→ Task instructions: The records below are to be transcribed in full, exactly as given.

[Collected data]
--------------------
(* ================================================================= *)
(** ** Load hook with inlining *)

(** X19.  With a non-empty [publicEnvVarPrefix] and the requested type
    [Default], a module the loader returns comes back as text: what
    [inlineEnv] makes of the decoded code, with the loader derived from
    the media type, after one call of the loader; what the replacement
    throws, the hook throws. *)
Theorem onLoad_inlining `{Host} {S : Type} (E : Engine S)
    (options : DenoPluginOptions) (args : OnLoadArgs) (s s' : S)
    (url specifier prefix : string) (mediaType : Z) (code : list Byte.byte) :
  url_of_path (load_path args) = Normal url ->
  getModuleType (load_path args) (load_with args) = Default ->
  engine_load E s url Default
  = (Normal (ModuleLoadResponse specifier mediaType code), s') ->
  publicEnvVarPrefix options = Some prefix -> prefix <> EmptyString ->
  run E (onLoad options args) s
  = (match inlineEnv prefix (TextDecoder_decode code) with
     | Normal text =>
         Normal (Some {| contents := ContentsText text;
                         loader := mediaToLoader mediaType |})
     | Throw e => Throw e
     end, s', [CallLoad url Default]).
Proof.
  intros Hurl Hty Hload Hprefix Hne.
  rewrite (onLoad_inlines options E args s s' url specifier prefix mediaType
             code Hurl Hty Hload Hprefix Hne).
  by destruct (inlineEnv prefix (TextDecoder_decode code)).
Qed.

(* ================================================================= *)
(** ** The further properties on the sample host *)

Lemma onResolve_delegates_witness :
  (run sample_engine
     (onResolve (H := sample_host) sample_externals (resolve_args "./a.ts"))
     0).2
  = [CallResolve "./a.ts" "https://example.com/mod.ts" ModeImport].
Proof.
  refine (proj1 (onResolve_delegates (H := sample_host) sample_externals
                   sample_engine (resolve_args "./a.ts") 0 _)).
  vm_compute. reflexivity.
Defined.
--------------------
→ Answer area:
(* ================================================================= *)
(** ** Load hook with inlining *)

(** X19.  With a non-empty [publicEnvVarPrefix] and the requested type
    [Default], a module the loader returns comes back as text: what
    [inlineEnv] makes of the decoded code, with the loader derived from
    the media type, after one call of the loader; what the replacement
    throws, the hook throws. *)
Theorem onLoad_inlining `{Host} {S : Type} (E : Engine S)
    (options : DenoPluginOptions) (args : OnLoadArgs) (s s' : S)
    (url specifier prefix : string) (mediaType : Z) (code : list Byte.byte) :
  url_of_path (load_path args) = Normal url ->
  getModuleType (load_path args) (load_with args) = Default ->
  engine_load E s url Default
  = (Normal (ModuleLoadResponse specifier mediaType code), s') ->
  publicEnvVarPrefix options = Some prefix -> prefix <> EmptyString ->
  run E (onLoad options args) s
  = (match inlineEnv prefix (TextDecoder_decode code) with
     | Normal text =>
         Normal (Some {| contents := ContentsText text;
                         loader := mediaToLoader mediaType |})
     | Throw e => Throw e
     end, s', [CallLoad url Default]).
Proof.
  intros Hurl Hty Hload Hprefix Hne.
  rewrite (onLoad_inlines options E args s s' url specifier prefix mediaType
             code Hurl Hty Hload Hprefix Hne).
  by destruct (inlineEnv prefix (TextDecoder_decode code)).
Qed.

(* ================================================================= *)
(** ** The further properties on the sample host *)

Lemma onResolve_delegates_witness :
  (run sample_engine
     (onResolve (H := sample_host) sample_externals (resolve_args "./a.ts"))
     0).2
  = [CallResolve "./a.ts" "https://example.com/mod.ts" ModeImport].
Proof.
  refine (proj1 (onResolve_delegates (H := sample_host) sample_externals
                   sample_engine (resolve_args "./a.ts") 0 _)).
  vm_compute. reflexivity.
Defined.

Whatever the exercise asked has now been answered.